Return only the lines running from the top of the entries to the line with "one-dimensional feature vector.", inclusive, exactly as written.

Collected data entries
######
(** * Shadow models for membership inference: a shallow embedding

    Embedding of [art/attacks/inference/membership_inference/shadow_models.py]
    (class [ShadowModels]) and the properties of its dataset assembly and of
    its hill-climbing record synthesis.

    Modelling conventions.
    - numpy arrays are lists indexed along their first axis; a record is a
      one-dimensional feature vector.
    - A finite Python float is given by its value, a rational ([Q]). Scores
      and uniform draws are only compared. The two float operations of the
      code, [member_ratio * shadow_dataset_size] and
      [k_features_randomized / 2], round to the nearest double (ties to
      even) as IEEE 754 binary64 does. NaN and the infinities are not
      values of the model, and neither are the exceptions [int(_)] and [/]
      raise on results beyond the double range.
    - Python exceptions are values of [exn]; a computation is a function from
      the mutable state to an outcome and the state it leaves behind, so that
      what was mutated before an exception stays visible.
    - The random generators and whatever else the callbacks touch form an
      abstract [world]; every draw is an operation on it. *)

From Stdlib Require Import ZArith QArith Qround Lia SpecFloat.
From stdpp Require Import base option list.

Local Open Scope Z_scope.

(** ** Exceptions and the state-and-exception monad *)

Inductive exn : Type :=
  | ValueError
  | RuntimeError
  | ZeroDivisionError
  | TypeError
  | IndexError
  | UnboundLocalError
  | AttributeError.

Definition M (S A : Type) : Type := S -> (exn + A) * S.

Definition ret {S A : Type} (a : A) : M S A := fun s => (inr a, s).

Definition raise {S A : Type} (e : exn) : M S A := fun s => (inl e, s).

Definition bind {S A B : Type} (m : M S A) (f : A -> M S B) : M S B :=
  fun s =>
    match m s with
    | (inl e, s') => (inl e, s')
    | (inr a, s') => f a s'
    end.

Definition lift_result {S A : Type} (r : exn + A) : M S A := fun s => (r, s).

Notation "x <- c1 ;; c2" := (bind c1 (fun x => c2))
  (at level 100, c1 at next level, right associativity).

(** ** Python and numpy primitives *)

(** [int(q)]: truncation toward zero. *)
Definition py_int (q : Q) : Z := Z.quot (Qnum q) (Zpos (Qden q)).

(** Binary64 arithmetic, from the Standard Library's specification of IEEE
    754 (precision 53, infinities at exponent 1024). [float(z)] for an int. *)
Definition float_of_int (z : Z) : spec_float :=
  binary_normalize 53 1024 z 0 false.

(** The double nearest to a rational (the correctly rounded quotient of
    its numerator and denominator): the double itself when [q] is the
    value of one, and what the literal denotes when [q] is a decimal such
    as 29/100. *)
Definition float_of_Q (q : Q) : spec_float :=
  match Qnum q with
  | Z0 => S754_zero false
  | Zpos n =>
      SFdiv 53 1024 (S754_finite false n 0) (S754_finite false (Qden q) 0)
  | Zneg n =>
      SFdiv 53 1024 (S754_finite true n 0) (S754_finite false (Qden q) 0)
  end.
######
*Output for this task*
(** * Shadow models for membership inference: a shallow embedding

    Embedding of [art/attacks/inference/membership_inference/shadow_models.py]
    (class [ShadowModels]) and the properties of its dataset assembly and of
    its hill-climbing record synthesis.

    Modelling conventions.
    - numpy arrays are lists indexed along their first axis; a record is a
      one-dimensional feature vector.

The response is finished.